WHAT YOU ARE ASKED TO DO: Print the first line of the records below and every line after it, up to and including the line with "which the crate's". Print nothing else.

INFORMATION SHOWN Block Start

(* ===== verification/SemverStore.v ===== *)
(** * Moving versions between buffers

    [Version::count]/[append] over the [StringBuilder] trait of
    [src/semver/lib.rs], and [clone_into], which copies into a caller's buffer.
    The trait is a class; what [append] promises of it is [StringBuilderLaws],
    which the crate's own [Builder] is shown to meet. *)

From S2P Require Import Prelude BunStrings Wyhash SemverString SemverVersion SemverOrder.
From S2P Require Import SemverVersionFacts.
#[local] Open Scope Z_scope.

(** [trait StringBuilder]; [None] is a panic of the implementation. *)
Class StringBuilder (B : Type) := {
  sb_count : B → bytes → B;
  sb_append : B → bytes → option (B * ExternalString);
}.

#[export] Instance builder_string_builder : StringBuilder Builder := {
  sb_count := Build.count;
  sb_append := Build.append;
}.

Section store.
Context {B : Type} `{!StringBuilder B}.

(** The guard both methods use: there is text, and it is not stored inline. *)
Definition is_stored (s : ExternalString) : bool :=
  negb (Ext.is_empty s) && negb (Ext.is_inline s).

Definition version_count (v : Version) (buf : bytes) (builder : B) : B :=
  let builder :=
    if is_stored (pre (tag v)) then sb_count builder (Ext.ext_slice (pre (tag v)) buf) else builder in
  if is_stored (build (tag v)) then sb_count builder (Ext.ext_slice (build (tag v)) buf) else builder.

Definition append_one (s : ExternalString) (buf : bytes) (builder : B) : option (B * ExternalString) :=
  if is_stored s then sb_append builder (Ext.ext_slice s buf) else Some (builder, s).

Definition version_append (v : Version) (buf : bytes) (builder : B) : option (B * Version) :=
  '(builder, p) ← append_one (pre (tag v)) buf builder;
  '(builder, b) ← append_one (build (tag v)) buf builder;
  Some (builder, mkVersion (major v) (minor v) (patch v) (mkTag p b)).
End store.

(** ** The contract of a builder *)

(** [sb_inv b strs]: [b] has room for the strings [strs], in this order;
    [sb_reads b h s]: the handle [h] reads [s] in the bytes written so far. *)
Class StringBuilderLaws (B : Type) `{!StringBuilder B} := {
  sb_inv : B → list bytes → Prop;
  sb_reads : B → SemString → bytes → Prop;
  sb_append_ok b s strs :
    sb_inv b (s :: strs) → storable s →
    ∃ b' h, sb_append b s = Some (b', h) ∧ sb_inv b' strs ∧ sb_reads b' (value h) s ∧
            ∀ h0 s0, sb_reads b h0 s0 → sb_reads b' h0 s0;
  sb_reads_inline b h s buf : Str.can_inline s = true → encodes buf h s → sb_reads b h s;
}.

Definition written (b : Builder) : bytes :=
  match bptr b with Some p => take (blen b) p | None => [] end.

#[export] Program Instance builder_laws : StringBuilderLaws Builder := {
  sb_inv b strs := ∃ p, builder_inv b p strs;
  sb_reads b h s := encodes (written b) h s;
}.
Next Obligation.
  intros b s strs [p Hinv] Hs.
  destruct (append_step (T := ExternalString) b p s strs Hinv Hs)
    as (b' & h & p' & Happ & Hinv' & _ & He & ext & Hext).
  pose proof Hinv as (Hp & _). pose proof Hinv' as (Hp' & _).
  exists b', h. unfold written. rewrite Hp, Hp'. split_and!; [done|by exists p'|done|].
  intros h0 s0 H0. rewrite Hext. by apply encodes_app.
Qed.
Next Obligation.
  intros b h s buf Hc [Hu He]. split; [done|]. rewrite Hc in *. done.
Qed.

(** ** [append] through the contract *)

(** The strings [version_count] announces and [version_append] writes. *)
Definition stored_text (s : ExternalString) (buf : bytes) : list bytes :=
  if is_stored s then [Ext.ext_slice s buf] else [].
Definition stored_texts (v : Version) (buf : bytes) : list bytes :=
  stored_text (pre (tag v)) buf ++ stored_text (build (tag v)) buf.

(** A version of [buf] with the texts [p] and [b] as its tag. *)
Definition holds_tag (buf : bytes) (v : Version) (p b : bytes) : Prop :=
  encodes buf (value (pre (tag v))) p ∧ encodes buf (value (build (tag v))) b ∧
  storable p ∧ storable b.

Lemma stored_iff buf s str :
  encodes buf (value s) str → is_stored s = negb (Str.can_inline str).
Proof.
  intros He. unfold is_stored, Ext.is_empty, Ext.is_inline.
  rewrite (encodes_empty _ _ _ He), (encodes_inline _ _ _ He).
  destruct str; [done|]. by rewrite bool_decide_eq_false_2.
Qed.

Section contract.
Context {B : Type} `{!StringBuilder B, !StringBuilderLaws B}.

Lemma version_count_texts v buf (builder : B) :
  version_count v buf builder = foldl sb_count builder (stored_texts v buf).
Proof.
  unfold version_count, stored_texts, stored_text.
  by destruct (is_stored (pre (tag v))), (is_stored (build (tag v))).
Qed.

Lemma append_one_ok s buf str (b : B) strs :
  encodes buf (value s) str → storable str → sb_inv b (stored_text s buf ++ strs) →
  ∃ b' h, append_one s buf b = Some (b', h) ∧ sb_inv b' strs ∧ sb_reads b' (value h) str ∧
          ∀ h0 s0, sb_reads b h0 s0 → sb_reads b' h0 s0.
Proof.
  intros He Hst. unfold append_one, stored_text. pose proof (stored_iff _ _ _ He) as Hs.
  destruct (is_stored s) eqn:E; cbn [app]; intros Hinv.
  - unfold Ext.ext_slice in *. rewrite (slice_encodes _ _ _ He) in *. by apply sb_append_ok.
  - exists b, s. split_and!; try done. apply (sb_reads_inline _ _ _ buf); [|done].
    by destruct (Str.can_inline str).
Qed.

(** [append] keeps the numbers and the tag's text, and earlier handles stay valid. *)
Lemma version_append_ok v buf p b (bd : B) strs :
  holds_tag buf v p b → sb_inv bd (stored_texts v buf ++ strs) →
  ∃ bd' w, version_append v buf bd = Some (bd', w) ∧ sb_inv bd' strs ∧
    major w = major v ∧ minor w = minor v ∧ patch w = patch v ∧
    sb_reads bd' (value (pre (tag w))) p ∧ sb_reads bd' (value (build (tag w))) b ∧
    ∀ h0 s0, sb_reads bd h0 s0 → sb_reads bd' h0 s0.
Proof.
  intros (Hp & Hb & Hsp & Hsb) Hinv. unfold version_append, stored_texts in *. rewrite <- app_assoc in Hinv.
  destruct (append_one_ok _ _ _ _ _ Hp Hsp Hinv) as (b1 & h1 & E1 & Hinv1 & R1 & K1).
  destruct (append_one_ok _ _ _ _ _ Hb Hsb Hinv1) as (b2 & h2 & E2 & Hinv2 & R2 & K2).
  rewrite E1. cbn [mbind option_bind]. rewrite E2. cbn [mbind option_bind].
  eexists _, _. split; [done|]. cbn. split_and!; auto.
Qed.

Fixpoint append_versions (vs : list Version) (buf : bytes) (bd : B) : option (B * list Version) :=
  match vs with
  | [] => Some (bd, [])
  | v :: vs =>
      '(bd, w) ← version_append v buf bd;
      '(bd, ws) ← append_versions vs buf bd;
      Some (bd, w :: ws)
  end.

(** What a stored copy [w] of [v] must satisfy. *)
Definition copy_of (buf : bytes) (bd : B) (v w : Version) : Prop :=
  major w = major v ∧ minor w = minor v ∧ patch w = patch v ∧
  sb_reads bd (value (pre (tag w))) (Ext.ext_slice (pre (tag v)) buf) ∧
  sb_reads bd (value (build (tag w))) (Ext.ext_slice (build (tag v)) buf).

Lemma append_versions_ok vs buf (bd : B) :
  Forall (λ v, ∃ p b, holds_tag buf v p b) vs →
  sb_inv bd (concat (map (λ v, stored_texts v buf) vs)) →
  ∃ bd' ws, append_versions vs buf bd = Some (bd', ws) ∧ sb_inv bd' [] ∧
    Forall2 (copy_of buf bd') vs ws ∧ ∀ h0 s0, sb_reads bd h0 s0 → sb_reads bd' h0 s0.
Proof.
  intros Hvs. revert bd. induction Hvs as [|v vs (p & b & Hv) _ IH]; intros bd Hinv; cbn in *.
  { exists bd, []. by split_and!. }
  destruct (version_append_ok v buf p b bd _ Hv Hinv)
    as (b1 & w & -> & Hinv1 & E1 & E2 & E3 & R1 & R2 & K1). cbn [mbind option_bind].
  destruct (IH b1 Hinv1) as (b2 & ws & -> & Hinv2 & Hf & K2). cbn.
  exists b2, (w :: ws). split_and!; auto. constructor; [|done]. destruct Hv as (Hp & Hb & _).
  unfold copy_of, Ext.ext_slice. rewrite (slice_encodes _ _ _ Hp), (slice_encodes _ _ _ Hb).
  split_and!; auto.
Qed.
End contract.

(** ** The crate's [Builder], from [count] to the last [append] *)

Lemma count_versions vs buf (bd : Builder) :
  foldl (λ bd v, version_count v buf bd) bd vs
  = foldl Build.count bd (concat (map (λ v, stored_texts v buf) vs)).
Proof.
  revert bd. induction vs as [|v vs IH]; intros bd; cbn; [done|].
  by rewrite foldl_app, IH, version_count_texts.
Qed.

Lemma reserved_le strs : (reserved_all strs <= length (concat strs))%nat.
Proof.
  unfold reserved_all. induction strs as [|s strs IH]; cbn; [done|].
  rewrite length_app. unfold reserved at 1. case_match; lia.
Qed.

Lemma counted_inv strs :
  Z.of_nat (length (concat strs)) < 2 ^ 31 →
  sb_inv (Build.allocate (foldl Build.count Build.default strs)) strs.
Proof.
  intros Hlen. rewrite count_all by done. unfold Build.allocate. cbn [blen cap string_pool bptr Build.default Nat.add].
  pose proof (reserved_le strs). exists (replicate (reserved_all strs) 0).
  repeat split; cbn; try rewrite length_replicate; try lia. apply map_Forall_empty.
Qed.

Lemma store_versions_ok vs buf :
  Forall (λ v, ∃ p b, holds_tag buf v p b) vs →
  Z.of_nat (length (concat (concat (map (λ v, stored_texts v buf) vs)))) < 2 ^ 31 →
  ∃ bd ws,
    append_versions vs buf (Build.allocate (foldl (λ bd v, version_count v buf bd) Build.default vs))
      = Some (bd, ws) ∧ Forall2 (copy_of buf bd) vs ws.
Proof.
  intros Hvs Hlen. rewrite count_versions.
  destruct (append_versions_ok vs buf _ Hvs (counted_inv _ Hlen)) as (bd & ws & E & _ & Hf & _). eauto.
Qed.

(** ** [clone_into] *)

Lemma clone_one_ok s src str buf off :
  encodes src (value s) str → storable str → Z.of_nat (length buf) < 2 ^ 31 →
  (off + reserved str <= length buf)%nat →
  let off' := (off + reserved str)%nat in
  ∃ p' buf', TagOps.clone_one s src buf off = Some (p', buf', off') ∧ length buf' = length buf ∧
    take off buf' = take off buf ∧ drop off' buf' = drop off' buf ∧ encodes (take off' buf') p' str.
Proof.
  intros He [Hu Hnz] Hlen Hoff. unfold TagOps.clone_one, reserved in *. unfold Ext.is_inline, Ext.ext_slice.
  rewrite (encodes_inline _ _ _ He), (slice_encodes _ _ _ He).
  destruct (Str.can_inline str) eqn:Hc.
  - rewrite Nat.add_0_r. exists (value s), buf. split_and!; try done.
    destruct He as [_ He]. split; [done|]. rewrite Hc in *. done.
  - rewrite (proj2 (Nat.leb_le _ _)) by lia. eexists _, (splice buf off str). split; [done|].
    rewrite length_splice by lia. split_and!; try done.
    + transitivity (take off (take (off + length str) (splice buf off str))).
      { rewrite take_take. f_equal. lia. }
      rewrite take_splice by lia. rewrite take_app_le, take_take by (rewrite length_take; lia). f_equal. lia.
    + apply drop_splice; lia.
    + rewrite take_splice by lia. apply init_encodes; try done.
      * by rewrite Hc.
      * rewrite length_app, length_take. lia.
      * intros _. assert (Ht : length (take off buf) = off) by (rewrite length_take; lia).
        rewrite length_app. split; [lia|]. rewrite slice_app_r by lia.
        replace (off - length (take off buf))%nat with 0%nat by lia. apply slice_full. lia.
Qed.

(** The copy reads the same strings from [buf], and only the bytes between the
    old and the new offset were written. *)
Lemma clone_into_ok v src p b buf off :
  holds_tag src v p b → Z.of_nat (length buf) < 2 ^ 31 →
  (off + reserved p + reserved b <= length buf)%nat →
  let off' := (off + reserved p + reserved b)%nat in
  ∃ w buf', Ver.clone_into v src buf off = Some (w, buf', off') ∧
    major w = major v ∧ minor w = minor v ∧ patch w = patch v ∧
    encodes buf' (value (pre (tag w))) p ∧ encodes buf' (value (build (tag w))) b ∧
    length buf' = length buf ∧ take off buf' = take off buf ∧ drop off' buf' = drop off' buf.
Proof.
  intros (Hp & Hb & Hsp & Hsb) Hlen Hoff. unfold Ver.clone_into, TagOps.clone_into.
  destruct (clone_one_ok _ _ _ buf off Hp Hsp Hlen) as (p' & b1 & E1 & L1 & T1 & D1 & R1); [lia|].
  destruct (clone_one_ok _ _ _ b1 (off + reserved p) Hb Hsb) as (b' & b2 & E2 & L2 & T2 & D2 & R2); [lia..|].
  rewrite E1. cbn [mbind option_bind]. rewrite E2. cbn [mbind option_bind].
  eexists _, b2. split; [done|]. cbn. split_and!; try done; try lia.
  - rewrite <- (take_drop (off + reserved p) b2), T2. by apply encodes_app.
  - rewrite <- (take_drop (off + reserved p + reserved b) b2). by apply encodes_app.
  - rewrite <- T1. transitivity (take off (take (off + reserved p) b2)).
    { rewrite take_take. f_equal. lia. }
    rewrite T2, take_take. f_equal. lia.
  - rewrite D2. pose proof (f_equal (drop (reserved b)) D1) as D. by rewrite !drop_drop in D.
Qed.

(** ** The properties *)

(** C33. The two-pass protocol of [Builder] keeps every version: after one
    [count] per version and [allocate], appending the versions in order
    succeeds, and each stored copy has its version's numbers and handles that
    read back as its version's strings, in the final buffer. *)
Theorem stored_versions_read_back (vs : list Version) (buf : bytes) :
  Forall (λ v, ∃ p b, holds_tag buf v p b) vs →
  Z.of_nat (length (concat (concat (map (λ v, stored_texts v buf) vs)))) < 2 ^ 31 →
  ∃ bd ws,
    append_versions vs buf (Build.allocate (foldl (λ bd v, version_count v buf bd) Build.default vs))
      = Some (bd, ws) ∧ Forall2 (copy_of buf bd) vs ws.
Proof. apply store_versions_ok. Qed.

(** A tag whose pre-release is a pointer into [sample_text]. *)
Definition sample_text : bytes := bs "1.0.0-a-long-prerelease".
Definition sample_version : Version :=
  mkVersion 1 0 0 (mkTag (mkExternal (Str.init 6 (bs "a-long-prerelease")) 0) Ext.default).

Lemma sample_holds : holds_tag sample_text sample_version (bs "a-long-prerelease") [].
Proof.
  split_and!; try by apply storable_check.
  - apply (init_encodes sample_text 6); try done. by apply u8_check.
  - by apply inline_encodes.
Qed.

Lemma stored_versions_read_back_witness :
  let vs := [sample_version; mkVersion 2 0 0 (inline_tag (bs "beta") []); sample_version] in
  ∃ bd ws,
    append_versions vs sample_text
      (Build.allocate (foldl (λ bd v, version_count v sample_text bd) Build.default vs))
      = Some (bd, ws) ∧ Forall2 (copy_of sample_text bd) vs ws.
Proof.
  apply (stored_versions_read_back
    [sample_version; mkVersion 2 0 0 (inline_tag (bs "beta") []); sample_version] sample_text);
    [|vm_compute; reflexivity].
  repeat (apply Forall_cons_2 || apply Forall_nil_2); [exists (bs "a-long-prerelease"), []; apply sample_holds| |
    exists (bs "a-long-prerelease"), []; apply sample_holds].
  exists (bs "beta"), []. split_and!;
    first [apply inline_encodes; reflexivity | apply storable_check; reflexivity].
Defined.

(** [clone_into] copies a version into a caller's buffer: given room, it
    returns the numbers unchanged and handles that read the same strings back
    from the target, moves the offset by the space of the strings that are not
    inlined, and writes no byte outside that space. *)
Theorem clone_into_copies (v : Version) (src p b buf : bytes) (off : nat) :
  holds_tag src v p b → Z.of_nat (length buf) < 2 ^ 31 →
  (off + reserved p + reserved b <= length buf)%nat →
  let off' := (off + reserved p + reserved b)%nat in
  ∃ w buf', Ver.clone_into v src buf off = Some (w, buf', off') ∧
    major w = major v ∧ minor w = minor v ∧ patch w = patch v ∧
    encodes buf' (value (pre (tag w))) p ∧ encodes buf' (value (build (tag w))) b ∧
    length buf' = length buf ∧ take off buf' = take off buf ∧ drop off' buf' = drop off' buf.
Proof. apply clone_into_ok. Qed.

Lemma clone_into_copies_witness :
  let buf := replicate 40 (ch ".") in
  ∃ w buf', Ver.clone_into sample_version sample_text buf 3 = Some (w, buf', 20%nat) ∧
    major w = 1 ∧ minor w = 0 ∧ patch w = 0 ∧
    encodes buf' (value (pre (tag w))) (bs "a-long-prerelease") ∧
    encodes buf' (value (build (tag w))) [] ∧
    length buf' = 40%nat ∧ take 3 buf' = take 3 buf ∧ drop 20 buf' = drop 20 buf.
Proof.
  apply (clone_into_copies sample_version sample_text (bs "a-long-prerelease") [] (replicate 40 (ch ".")) 3);
    [apply sample_holds|reflexivity|cbn; lia].
Defined.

INFORMATION SHOWN Block End

ANSWER TO THE PROBLEM:
(* ===== verification/SemverStore.v ===== *)
(** * Moving versions between buffers

    [Version::count]/[append] over the [StringBuilder] trait of
    [src/semver/lib.rs], and [clone_into], which copies into a caller's buffer.
    The trait is a class; what [append] promises of it is [StringBuilderLaws],
    which the crate's own [Builder] is shown to meet. *)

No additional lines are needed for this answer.